Democracia, cruda y efímera
Ximena Peredo

Mientras algunos creen que aún existen dispositivos políticos para salvarnos de la barbarie, otros ven en estos dispositivos la barbarie.

Mientras algunos aseguran, y ésta es la apuesta oficial, que los Gobiernos pueden innovar, para otros es imposible esperar soluciones de la misma red de relaciones criminales que malhirieron al País.

Desorientado en el momento político, ayer Enrique Peña Nieto no salió a defender a las personas, sino a su Gobierno, y lo hizo mal.

La mejor defensa hubiera sido demostrar que entiende la dimensión del fracaso histórico de un sistema económico que tiene agotado a un pueblo y de un sistema policial que ha quebrado el contrato social. Sin embargo, apostó a una retórica legalista, neoliberal y policial.

Anunciar que próximamente tendrá la facultad de desaparecer Policías municipales y Gobiernos locales es una respuesta totalitarista a una crisis de Estado.

Todos los demás puntos no fueron más que metafísica legislativa chata. El colmo fue ponderar el número único de emergencia como si éste, mágicamente, nos enlazara con un Estado de derecho.

Peña Nieto nunca podrá expresar soluciones que no puede pensar. Su máxima preocupación como Jefe de Estado es preservarse a sí mismo. No puede idear soluciones fuera del circuito del poder establecido, pues él mismo es una de sus creaturas. Su figura fortalece la certeza del agotamiento de un sistema que ya probó su peligrosidad.

El sujeto político del siglo 20 creyó que había de construirse un Estado Todopoderoso y se acomodó bajo su bota. Izquierdas y derechas cayeron en el mismo contrasentido de jurar lealtad a una figura monstruosa: desde el "Patria o Muerte" hasta el nazismo. Ahora sabemos que nos encerramos con un psicópata armado al que elegimos democráticamente.

El filósofo italiano Giorgio Agamben ha clarificado este histórico error señalando que el Estado moderno no es más que una guerra civil legal que se sostiene por la facultad concedida a una élite por la "vía del derecho" de sacrificar vidas, de suspender el orden legal -y de definirlo.

En México, la situación es todavía más absurda, pues el Estado se sostiene por su propia capacidad para garantizar condiciones insoportables. Es un Estado de excepción naturalizado; una suspensión de garantías desde el nacimiento.

Finalmente, la principal función del Estado hoy es autorizar a ciertas delincuencias frente a otras.

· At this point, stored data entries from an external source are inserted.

Lemma linv_progress st p t q tb :
  linv st -> procA st = (inr p, t) -> procB st = Some (q, tb) -> nloops argvA = nloops argvB -> (0 < nloops argvA)%nat -> alive p -> alive q ->
  p = Halt (Exit EXIT_SUCCESS) /\ q = Halt (Exit EXIT_SUCCESS) \/ can_go (shared st) p t \/ can_go (shared st) q tb.
Proof.
  intros [? h _ _|s out p1 p2 p' t' b oi os vi vs phA jA phB jB Hne Hsem Hn Hp1 Hp2 HsA HsB Ht]; cbn; intros [= -> ->] Hb Hnl Hpos Hp Hq.
  assert (phA <> PFail) as HnA by (intros ->; by apply Hp, HsA).
  assert (phB <> PFail) as HnB.
  { intros ->. subst b. inversion HsB as [| | |q1 q2 ? ? ? ? _ _ Hs|? ? Hf]; subst; [by apply Hq, Hs|by apply Hq, Hf]. }
  pose proof (t_once _ _ _ _ _ _ _ Ht) as Honce. pose proof (t_nonneg _ _ _ _ _ _ _ Ht) as Hnn. pose proof (turn_range phA). pose proof (turn_range phB).
  destruct (decide (turn phA = 1 \/ phA = PWait /\ 0 < vi)) as [Hgo|Hgo].
  { right. left. eapply (loop_can _ _ _ _ _ _ _ _ _ _ _ _ _ _ _ initTail_ending HsA Hp1 Hp2 Hsem); [lia|done]. }
  assert (phA = PWait /\ (jA < nloops argvA)%nat /\ vi = 0 \/ phA = PEnd /\ jA = nloops argvA) as HA.
  { destruct phA; cbn [sits turn] in *; try (exfalso; apply Hgo; by left); try done; [left|right; by destruct HsA]. destruct HsA. split_and!; try done.
    destruct (decide (0 < vi)); [|lia]. exfalso. apply Hgo. by right. }
  destruct (second_can _ _ _ _ _ _ _ _ _ _ _ _ _ HsB Hb Hsem Hn Ht HA Hnl Hpos HnB) as [Hcan|[-> ->]]; [by right; right|].
  destruct HsA as [_ HsA]. destruct (unlinking_can s p t HsA) as [->|Hc]; [by left|right; by left].
Qed.
Definition hex (n : Z) : list ascii := $"0x" ++ hex_go 16 n [].
Definition pointer (n : Z) : list ascii := if n =? 0 then $"(nil)" else hex n.

Section Tools.
Context {T : ErrText}.

(** ** Creating objects *)

(** usageError() of svmsg_create, svsem_create and svshm_create. *)
Definition createUsage {A} (operands progName : list ascii) (msg : option (list ascii)) : prog A :=
  match msg with Some m => print Stderr m | None => Ret tt end ;;;
  usageLines [$"Usage: " ++ progName ++ $" [-cx] {-f pathname | -k key | -p} " ++ operands;
              $"    -c           Use IPC_CREAT flag"; $"    -x           Use IPC_EXCL flag";
              $"    -f pathname  Generate key using ftok()"; $"    -k key       Use 'key' as key"; $"    -p           Use IPC_PRIVATE key"].

(** The loop over the options: the number of key options, the flags, and the key,
    which has no value at first. *)
Fixpoint keyOptions (badOption : prog (Z * Z * option Z)) (opts : list (ascii * list ascii)) (numKeyFlags flags : Z) (key : option Z)
    : prog (Z * Z * option Z) :=
  match opts with
  | [] => Ret (numKeyFlags, flags, key)
  | (opt, optarg) :: opts =>
      if Ascii.eqb opt "c" then keyOptions badOption opts numKeyFlags (Z.lor flags IPC_CREAT) key
      else if Ascii.eqb opt "f" then
        k <- sys (Ftok optarg 1) ;;
        match k with
        | Err e => errExit e ($"ftok")
        | Ok k => keyOptions badOption opts (numKeyFlags + 1) flags (Some k)
        end
      else if Ascii.eqb opt "k" then
        match sscanf_li optarg with
        | None => cmdLineErr ($"-k option requires a numeric argument" ++ [NL])
        | Some lkey => keyOptions badOption opts (numKeyFlags + 1) flags (Some (int_of lkey))
        end
      else if Ascii.eqb opt "p" then keyOptions badOption opts (numKeyFlags + 1) flags (Some IPC_PRIVATE)
      else if Ascii.eqb opt "x" then keyOptions badOption opts numKeyFlags (Z.lor flags IPC_EXCL) key
      else badOption
  end.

Nuestro País ejemplifica el colapso del contrasentido señalado por Agamben. Hace dos meses, 43 jóvenes normalistas fueron devorados por el Estado.

Desde entonces han salido de la tierra testimonios igualmente aterradores de miles de familias que buscan a sus hijos en silencio, presas de pavor. Hoy se sabe de decenas más en Cocula.

Ayotzinapa levantó las cenizas de miles de muertos sin nombre. Lo que se reveló ante nuestros ojos nos llevó a un camino sin retorno.

La exigencia popular por la renuncia de Peña Nieto va a convertirse en la primera fuerza política del País, pues contiene al repertorio más amplio de discursos de protesta del México moderno.

Están, claro, quienes esperan "que se quite él para poner a mi gallo", pero también quienes exigen su renuncia porque su presencia simboliza la permanencia de un sistema fracasado y porque su Gobierno estorba para pensar en lo que sigue. Esta última, a mi parecer, es la más fecunda de la insurrecciones mentales porque huye del engaño de las certezas, de los consensos y de las verdades dadas.

Por paradójico que parezca, hace tiempo no se respiraban estos aires democráticos en el País.

La información que hoy circula con una liquidez inédita, la construcción colectiva de nuevas lógicas, la empatía con el sufrimiento ajeno, la toma de los espacios públicos para llenarlos de otros significados políticos es democracia cruda y efímera, y quizá es la única realmente existente.